– Как на сем да на белом свету
Одно красно пеке солнышко,
Един? живет желаньицо.
Ой, не дай да Боже, Господи,
Земли-матушки – без пахаря,
Расти девушке без матушки.
Ветры виют потихошеньку,
Ан приходит холоднешенько
Сиротинкам, красным девушкам.
Ты пожалуй, моя матушка,
К горе-горькой сиротиночке,
Ко позяблой семьяниночке
Во любимое гостебище;
У дверей стоят придвернички,
У ворот да приворотнички,
По дорожке – стережатыи,
По пути да бережатыи.
Дубовы столы поставлены,
Яства сахарны наношены,
Хоть не сахарнии – сиротскии.
Ты когда придешь-посулишься:
По весне то ли по красной,
Аль по летушку по теплому,
Аль по осени протяжной,
Аль по зимушке холодной?
Не могу, бедна горюшица,
Пораскликать, поразговорать
Я родитель, свою матушку;
Знать, убралось-упокоилось,
Тепловито мое солнышко,
Во погреба да во глубокии,
За лесушка за темныи,
За горы за высокии,
Заросла да заколодила
Путь-дороженька широкая
К тепловиту красну солнышку.
Вот пройдет зима холодная
И настанет весна красная,
Разольются быстры реченьки,
Налетят да птички-ластушки,
Серы – малые загозочки;
Запашут пахарьки в чистых полях,
Затрубят пастушки в зеленых лугах,
Засекут секарки во темных лесах;
От тебя же, красно солнышко,
Не придет вестка-грамотка
К горе горькой красной девушке.
Не сплывать, знать, синю камышку поверх воды,
Не вырастывать на камешке муравой траве -
Не бывать в живых родимой моей матушке.
Как во эту пору-времечко
Без тебя, да красно солнышко,
Развилося, разорилося
Наше вито тепло гнездышко;
Все столбы да пошатилися,
Все тынишки раскатилися;
Нонь не знаю я, не ведаю,
Мне куда да прикачнутися,
Сиротинке горе горькоей...
Плач показался Кребсу странным.
Конечно, думал он, "причет сам на ум течёт". Но почему же натекло именно всё это?

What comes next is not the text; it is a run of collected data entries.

Definition get_index (self : t) (rect : Rect.t) : Z :=
  let in_left := Rect.right rect <=? vertical_mid self in
  let in_right := vertical_mid self <=? Rect.left rect in
  let in_top := Rect.bottom rect <=? horizontal_mid self in
  let in_bottom := horizontal_mid self <=? Rect.top rect in
  if in_left then
    if in_top then 1
    else if in_bottom then 2
    else -1
  else if in_right then
    if in_top then 0
    else if in_bottom then 3
    else -1
  else -1.

Section WithObjects.
(** What the index reads from a stored object at the time of a call:
    the bounding rectangle of its current collision shape, or [None]
    when [get_collision_shape()] returns [None]. *)
Variable bounding : ObjRef -> option Rect.t.

(** The loop [for obj in list(self.objects)] that follows a split;
    [ins] is the recursive [insert] on a child. *)
Fixpoint redistribute (ins : t -> ObjRef -> result t) (self : t)
    (snapshot : list ObjRef) : result t :=
  match snapshot with
  | [] => Ok self
  | obj :: rest =>
      match bounding obj with
      | None => redistribute ins self rest
      | Some obj_rect =>
          let index := get_index self obj_rect in
          if index =? -1 then redistribute ins self rest
          else
            match node_at self index with
            | None => redistribute ins self rest
            | Some node =>
                let* node' := ins node obj in
                if bool_decide (obj ∈ objects self)
                then redistribute ins
                       (set_objects (set_node self index node') (objects self ∖ {[obj]}))
                       rest
                else Raise KeyError
            end
      end
  end.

Почему старуха обращается к покойнице как к матери родной?
Тут, пожалуй... Наверное, все эта толпы, туго залившие улицу, отвела в свой час от смерти покойница, и теперь все эти спасёнки и спасёныши считают себя её детьми, осиротевшими без неё...
Кребсу не нравится такой ход его мыслей. Он зло кидает глаза по сторонам, ища чем другим занять себя, и пристывает на тех, кто нёс гроб.
Возглавие несли Расцветаев-младший и Лариса.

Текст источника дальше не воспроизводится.